LOS NIÑOS: DERECHOS O PROTECCIÓN
Hay frases que desconciertan. "Las llaves están hechas para las personas honradas, los ladrones no las necesitan". Hacen pensar. Por lo menos, a mi me recordó al fallido código del niño. Realmente, está hecho para entorpecer a las familias normales, las que afortunadamente son mayoría en Guatemala. Pero veamos algo que pasa por ahí fuera, que siempre sirve.
Daily Telegrafh de Londres, a principios de este año titulaba un artículo: "La vida de la familia amenazada por los derechos de los niños". Parece que estaban superando el mismo problema que estuvieron intentando endosarnos con el código del niño (con minúscula porque ni es ley ni espero que lo sea nunca). Y razonaba que los promotores de los derechos del niño -¿igual que aquí...?- son una minoría no representativa resuelta a socavar los valores de la sociedad. Afirma que la gente ha sido seriamente engañada, porque nunca se les iba a ocurrir que esta intención buena y necesaria -proteger a los niños- estuviera siendo mal usada por los que querían cambiar a la familia de lo que consideran una institución burguesa, paternalista y opresora, Quieren pasar a un modelo en los padres son simples cuidadores de los niños por concesión del Estado.
Valerie Riches, Director del Instituto para la Educación Familiar, es más drástico. Indica que el movimiento de los derechos del niño está constituido por "unos pocos individuos que forman una serie de organizaciones de fachada, que se solicitan unos a otros integrar comités, se intercambian datos y emiten comunicados conjuntos".
Esta es son leyes -continúa David Fletcher en Daily Telegraph- que ha enviado a la cárcel a los padres que imponen castigos a sus hijos delincuentes, que ha permitido a chicas vivir con sus amigos y que ha facilitado a los narcotraficantes utilizar a muchachos que viven en Hogares para Niños donde nadie tiene como controlarlo y protegerlos.

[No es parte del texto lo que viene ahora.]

Definition senderOrInvalid (tx : Transaction) : M Service address :=
  match fst (Sender (signer_of cfg) tx) with
  | Ok from => ret from
  | Err _ => throw (ErrWrap "invalid transaction" ErrInvalidSender)
  | Panic w => gopanic w
  | Blocked => blocked
  end.

Definition verifyFee (tx : Transaction) : M Service unit :=
  from ← senderOrInvalid tx;
  owner ← GasPriceOracleOwnerAddress;
  when (from =? owner)
    (r ← env_read bc_State; st ← lift_out r; cacheGasPriceOracleOwner (Some st)) ;;
  if Price (data tx) =? 0 then
    gpoOwner ← GasPriceOracleOwnerAddress;
    if from =? gpoOwner then ret tt
    else if enforceFees cfg then throw errZeroGasPriceTx else ret tt
  else
    l2 ← gets (fun s => l2GasPrice (s_gpo s));
    match PaysEnough oob {| UserGasPrice := Some (Price (data tx)); ExpectedGasPrice := Some l2;
                            ThresholdUp := feeThresholdUp cfg; ThresholdDown := feeThresholdDown cfg |} with
    | None => ret tt
    | Some err =>
        if errors_Is err ErrGasPriceTooLow then throw (ErrWith ErrGasPriceTooLow "use at least tx.gasPrice")
        else if errors_Is err ErrGasPriceTooHigh then throw (ErrWith ErrGasPriceTooHigh "use at most tx.gasPrice")
        else throw err
    end.

Definition ValidateAndApplySequencerTransaction (tx : option Transaction) : M Service unit :=
  if verifier cfg then throw (ErrNew "Verifier does not accept transactions out of band")
  else
    match tx with
    | None => throw (ErrNew "nil transaction passed to ValidateAndApplySequencerTransaction")
    | Some tx =>
        verifyFee tx ;;
        if negb (QueueOrigin (meta tx) =? QueueOriginSequencer)
        then throw (ErrNew ("invalid transaction with queue origin " +:+ QueueOrigin_String (QueueOrigin (meta tx))))
        else
          from ← senderOrInvalid tx;
          gpoOwner ← GasPriceOracleOwnerAddress;
          wrap "invalid transaction" (on_env (txpool_ValidateTx tx (from =? gpoOwner))) ;;
          applyTransaction (Some tx) true
    end.
End Apply.
Definition errShortRemoteTip := ErrVar "errShortRemoteTip" "unexpected remote less than tip".
Definition errBadConfig := ErrVar "errBadConfig" "bad config".

(** [Cmp] of two floats of the model. *)
Definition dyadic_cmp (x y : dyadic) : comparison :=
  let e := Z.min (dexp x) (dexp y) in
  Z.compare (mant x * 2 ^ (dexp x - e)) (mant y * 2 ^ (dexp y - e)).
Definition float1 : dyadic := mkDyadic 1 0.

(** The sanity check of the fee thresholds in [NewSyncService]. *)
Definition checkFeeThresholds (cfg : Config) : outcome unit :=
  (_ ← (match feeThresholdDown cfg with
        | Some f => if bool_decide (dyadic_cmp (fval f) float1 = Lt) then Ok tt
                    else Err (ErrWith errBadConfig "fee threshold down not lower than 1")
        | None => Ok tt
        end);
   match feeThresholdUp cfg with
   | Some f => if bool_decide (dyadic_cmp (fval f) float1 = Gt) then Ok tt
               else Err (ErrWith errBadConfig "fee threshold up not larger than 1")
   | None => Ok tt
   end)%stdpp.

Section Loop.
Context {crypto : Crypto} {A : Type} {adapter : RollupAdapter A} {E : Type} {env : SyncEnv E}.
Variable cfg : Config.
Abbreviation Service := (SyncService A E).

Definition indexGetter := M Service (option Z).
Definition client_index (m : M (Client E) Z) : indexGetter := i ← on_client m; ret (Some i).

(** *** The tip *)

Definition isAtTip (index : option Z) (get : indexGetter) : M Service bool :=
  r ← attempt get;
  match r with
  | inl err => if errors_Is err errElementNotFound then ret true else throw err
  | inr latest =>
      match latest, index with
      | None, None => ret true
      | None, Some _ | Some _, None => ret false
      | Some latest, Some index =>
          if latest =? index then ret true
          else if latest <? index then throw (ErrWrap "is at tip mismatch" errShortRemoteTip)
          else ret false
      end
  end.

Fixpoint syncToTip (fuel : nat) (sync : indexGetter) (getTip : indexGetter) : M Service unit :=
  match fuel with
  | O => blocked
  | S fuel' =>
      r ← attempt sync;
      match r with
      | inl err => if errors_Is err errElementNotFound then ret tt else throw err
      | inr index =>
          atTip ← isAtTip index getTip;
          if (atTip : bool) then ret tt else syncToTip fuel' sync getTip
      end
  end.

Definition sync (getLatest : indexGetter) (getNext : M Service Z) (syncer : Z -> Z -> M Service unit)
    : indexGetter :=
  latest ← wrap "Cannot sync" getLatest;
  match latest with
  | None => throw (ErrNew "Latest index is not defined")
  | Some latestIndex =>
      nextIndex ← getNext;
      if u64 (latestIndex + 1) <=? nextIndex then ret (Some latestIndex)
      else syncer nextIndex latestIndex ;; ret (Some latestIndex)
  end.

(** [for i := start; i <= end; i++] for [end < 2^64 - 1]. *)
Fixpoint for_range (n : nat) (i : Z) (body : Z -> M Service unit) : M Service unit :=
  match n with
  | O => ret tt
  | S n' => body i ;; for_range n' (i + 1) body
  end.
Definition for_incl (start stop : Z) (body : Z -> M Service unit) : M Service unit :=
  for_range (Z.to_nat (stop - start + 1)) start body.

Fixpoint for_each {X} (xs : list X) (body : X -> M Service unit) : M Service unit :=
  match xs with
  | [] => ret tt
  | x :: xs' => body x ;; for_each xs' body
  end.

(** [rcfg.DeSeqBlock > 0 && s.bc.CurrentBlock().NumberU64()+1 >= rcfg.DeSeqBlock] *)
Definition nextIsDeSeqBlock : M Service bool :=
  if 0 <? DeSeqBlock cfg then
    current ← CurrentBlock; ret (DeSeqBlock cfg <=? u64 (NumberU64 current + 1))
  else ret false.

(** *** State roots *)

Definition stateRootRetries : nat := Z.to_nat 36000.

(** The two roots for the report, and an error. *)
Definition rootResult : Type := string * string * option goerror.
Definition errRootMismatch := ErrNew "The remote stateroot is not equal to the local".

Fixpoint fetchStateRoot (n : nat) (txIndex : Z) (localStateRoot : hash) : M Service rootResult :=
  match n with
  | O => ret (""%string, ""%string, Some (ErrNew "Fetch stateroot failed"))
  | S n' =>
      r ← attempt (on_client (GetStateRoot txIndex));
      match r with
      | inl err => ret (""%string, Hash_Hex localStateRoot, Some (ErrWrap "Fetch stateroot failed" err))
      | inr stateRootHash =>
          if stateRootHash =? 0 then
            env_do (time_Sleep 1000) ;; fetchStateRoot n' txIndex localStateRoot
          else if negb (stateRootHash =? localStateRoot)
          then ret (Hash_Hex stateRootHash, Hash_Hex localStateRoot, Some errRootMismatch)
          else ret (Hash_Hex stateRootHash, Hash_Hex localStateRoot, None)
      end
  end.

Definition verifyStateRoot (tx : Transaction) : M Service (Z * rootResult) :=
  current ← CurrentBlock;
  txIndex ← deref "nil index" (Index (meta tx));
  r ← fetchStateRoot stateRootRetries txIndex (b_root current);
  ret (txIndex, r).

(** Verify, report the verdict to the server, and fail on a bad one. *)
Definition verifyAndReport (tx : Transaction) : M Service unit :=
  '(txIndex, (stateRoot, verifierRoot, err)) ← verifyStateRoot tx;
  match err with
  | Some e => attempt (on_client (SetLastVerifier txIndex stateRoot verifierRoot false)) ;; throw e
  | None => attempt (on_client (SetLastVerifier txIndex stateRoot verifierRoot true)) ;; ret tt
  end.

(** *** Batches *)

Definition syncBlockBatch (index : Z) : M Service unit :=
  '(_, blocks) ← on_client (GetBlockBatch (signer_of cfg) index);
  next ← GetNextIndex;
  for_each blocks (fun block =>
    if u64 (NumberU64 block - 1) <? next then ret tt
    else
      wrap "cannot apply batched block" (applyBlock cfg (Some block)) ;;
      match b_txs block with
      | [] => gopanic "index out of range"
      | tx0 :: _ => verifyAndReport tx0
      end) ;;
  SetLatestBatchIndex (Some index).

El problema es mundial. Barry Maley se pregunta en Perspective, Australia: ¿puede una legislación formal a favor de los derechos del niño terminar negando los derechos de los padres? Barry cree que sí. Es una situación de incidencia mundial. Ninguna persona sensible estaría en contra de que la sociedad -o el Estado si no hay otra solución mejor- deba asumir la responsabilidad final y crear mecanismos que hagan efectiva la protección de los niños contra la violencia, el abuso y el abandono ya sea por parte de sus padres o de cualquier otra persona. Pero, cuando no existe maltrato comprobado ni desintegración familiar, la presunción arraigada -reconocida y afirmada por las leyes de Guatemala, en nuestro caso- es que la integridad de la relación padres-hijos debe quedar libre de cualquier injerencia del Estado. Esto es lo que debemos defender. Nadie debe caer en miopía suicida.
En caso de adoptarse el código se crearía un terreno propicio para que amargas disputas surgieran entre los hijos y sus padres, y a partir de allí ocasiones para que burócratas e instituciones oficiales se inmiscuyan en los asuntos familiares "para proteger los derechos de los niños".
En coherencia con lo indicado hasta aquí, lo mejor es suprimir el Código. El Congreso cometió un error al aprobarlo. Pero, ante un error, es menos desgaste político rectificar que no rectificar. Evidentemente, lo mejor es hacer las cosas bien desde el principio. Pero una vez cometido un error y detectado -que es nuestro caso-, debe rectificarse: da mucha más credibilidad esto que empeñarse en lo equivocado: generaría más desconfianza aún.